States are passing laws in 2019 that will have an immediate impact on how employers recruit, hire and onboard employees. Employers should make sure their recruiters and HR professionals are aware of these changes and are taking the necessary steps to be compliant.

New Colorado and New Mexico Laws:


Colorado and New Mexico have joined the ever-growing list of jurisdictions that have enacted ban-the-box legislation. Under Colorado’s new law, employers are generally prohibited from (1) stating in an advertisement for an employment position that a person with a criminal history may not apply; (2) stating on an employment application that a person with a criminal history may not apply; or (3) inquire into, or require disclosure of, an applicant’s criminal history on an initial employment application. New Mexico’s statewide law prohibits an inquiry regarding an applicant’s history of arrest or conviction on an employment application. The law, however, permits employers to take a conviction into consideration post-application and “upon discussion of employment with the applicant.”

To comply with these new laws, employers should update job postings to omit any language regarding background checks (i.e., language such as, “job contingent upon a successful background check.”) Employers may also want to develop an updated process if they intend to require employees to submit to pre-employment background checks after a conditional offer of employment.
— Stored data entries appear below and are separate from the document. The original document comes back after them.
(* ===== verification/BlockingProps.v ===== *)
(** * Blocked calls: properties

    The life cycle of a blocked call, and that the retry test agrees with
    what a retry would do. *)

From S2P Require Import Prelude Linux Bytes FdInterface FdManager Guest Vfs VfsOps VfsMeta Pipe Net Transfer NetProps Futex Pending Io Blocking.

(** ** The life cycle

    The abstract state of a thread: running user code, blocked in a call,
    allowed to try it again, or granted a result it has not received. *)

Abbreviation call_id := (PendingReason * Z * list Z)%type.

Inductive call_state :=
  | Running
  | Blocked (c : call_id)
  | Retryable (c : call_id)
  | Granted (c : call_id) (r : Z).

Definition id_of (q : PendingSyscall) : call_id := (reason q, nr q, args q).

Definition life (p : option PendingSyscall) : call_state :=
  match p with
  | None => Running
  | Some q =>
      match phase q with
      | Waiting => Blocked (id_of q)
      | Retry => Retryable (id_of q)
      | Ready => Granted (id_of q) (result q)
      end
  end.

Definition unfinished (a : call_state) (c : call_id) : Prop := a = Blocked c ∨ a = Retryable c.

(** The operations on blocked calls. *)
Inductive block_op :=
  | OpSuspend (node : nat) (t : Z) (info : syscall_info) (why : PendingReason)
  | OpDeadline (node : nat) (t : Z) (d : PendingDeadline)
  | OpConfigure (node : nat) (t : Z) (info : syscall_info)
  | OpReady (node : nat) (t r : Z)
  | OpExpire (node : nat) (t : Z)
  | OpComplete (node : nat) (t : Z)
  | OpRefreshFutex (node : nat)
  | OpRefresh
  | OpPselect (node : nat) (t : Z) (info : syscall_info).

(** Which step of the life cycle an operation may make for a thread. *)
Definition may_step (op : block_op) (node : nat) (th : thread_state) (a b : call_state) : Prop :=
  alive th = true ∧
  match op with
  | OpSuspend i t info why =>
      node = i ∧ physical_tid th = t ∧ b = Blocked (why, i_nr info, i_args info) ∧
      (a = Running ∨ a = Retryable (why, i_nr info, i_args info))
  | OpPselect i t info =>
      node = i ∧ physical_tid th = t ∧ b = Blocked (PrTimer, i_nr info, i_args info) ∧
      (a = Running ∨ a = Retryable (PrTimer, i_nr info, i_args info))
  | OpReady i t r => node = i ∧ t_tid th = t ∧ ∃ c, unfinished a c ∧ b = Granted c r
  | OpExpire i t =>
      node = i ∧ t_tid th = t ∧ ∃ c d, unfinished a c ∧ b = Granted c (timeout_result d) ∧
        (pending_syscall th ≫= deadline) = Some d
  | OpComplete i t =>
      node = i ∧ physical_tid th = t ∧
      ((∃ c r, a = Granted c r ∧ b = Running) ∨
       (∃ c, a = Retryable c ∧ c.1.1 = PrIo ∧ (b = Running ∨ b = Blocked c)))
  | OpRefreshFutex i => node = i ∧ ∃ c, c.1.1 = PrFutex ∧ a = Blocked c ∧ b = Granted c 0
  | OpRefresh =>
      (∃ c, c.1.1 = PrFutex ∧ a = Blocked c ∧ b = Granted c 0) ∨
      (∃ c, c.1.1 = PrIo ∧ unfinished a c ∧ unfinished b c)
  | OpDeadline _ _ _ | OpConfigure _ _ _ => False
  end.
Colorado Equal Pay for Equal Work Act: Colorado’s Equal Pay for Equal Work Act establishes that employers cannot seek the wage rate history of a prospective employee or rely on the wage rate history of a prospective employee to determine a wage rate, and that employees of one sex cannot be paid a lesser wage than an employee of a different sex for substantially similar work. This law applies without regard to job title. If a wage differential exists, an employer is burdened to show that the wage differential is based upon one of the following: a seniority system; a merit system; a system that measures earnings by quantity or quality of production; the geographic location where the work is performed; education, training or experience (though they must be reasonably related to the position at hand); or travel, if travel is regular and necessary. The Equal Pay for Equal Work Act takes effect Jan. 1, 2021.

New Nevada Law:

Positive Drug Test for Marijuana: Effective Jan. 1, 2020, Nevada employers are legally barred from failing to hire a prospective employee because he or she tested positive for marijuana on a pre-employment drug test effective Jan. 1, 2020. The law does not apply to positions for firefighting, emergency medical technicians, motor vehicle operations or safety-sensitive positions. Marijuana remains illegal under federal law.

New York and Washington Laws:

Mandatory Sexual Harassment Trainings: Jurisdictions continue to pass laws requiring mandatory sexual harassment training. Beginning Jan. 1, 2020, every hotel, motel, retail or security guard entity or property services contractor in the state of Washington must provide mandatory sexual harassment training to all managers, supervisors and employees. Additionally, the state of New York requires its sexual harassment training to be completed by Oct. 9, 2019, for all employees. As sexual harassment training laws continue to be passed in numerous jurisdictions, this is an important area for employers to make sure that they are complying with the changing laws.

What Should Employers Do?

The first course of action is to make sure your handbook or policies are compliant with the current state of the law. You should also train recruiters and HR professionals on these updates.

Finally, we recommend that you closely monitor state law developments in all states in which you are operating so that your company remains compliant with the evolving law.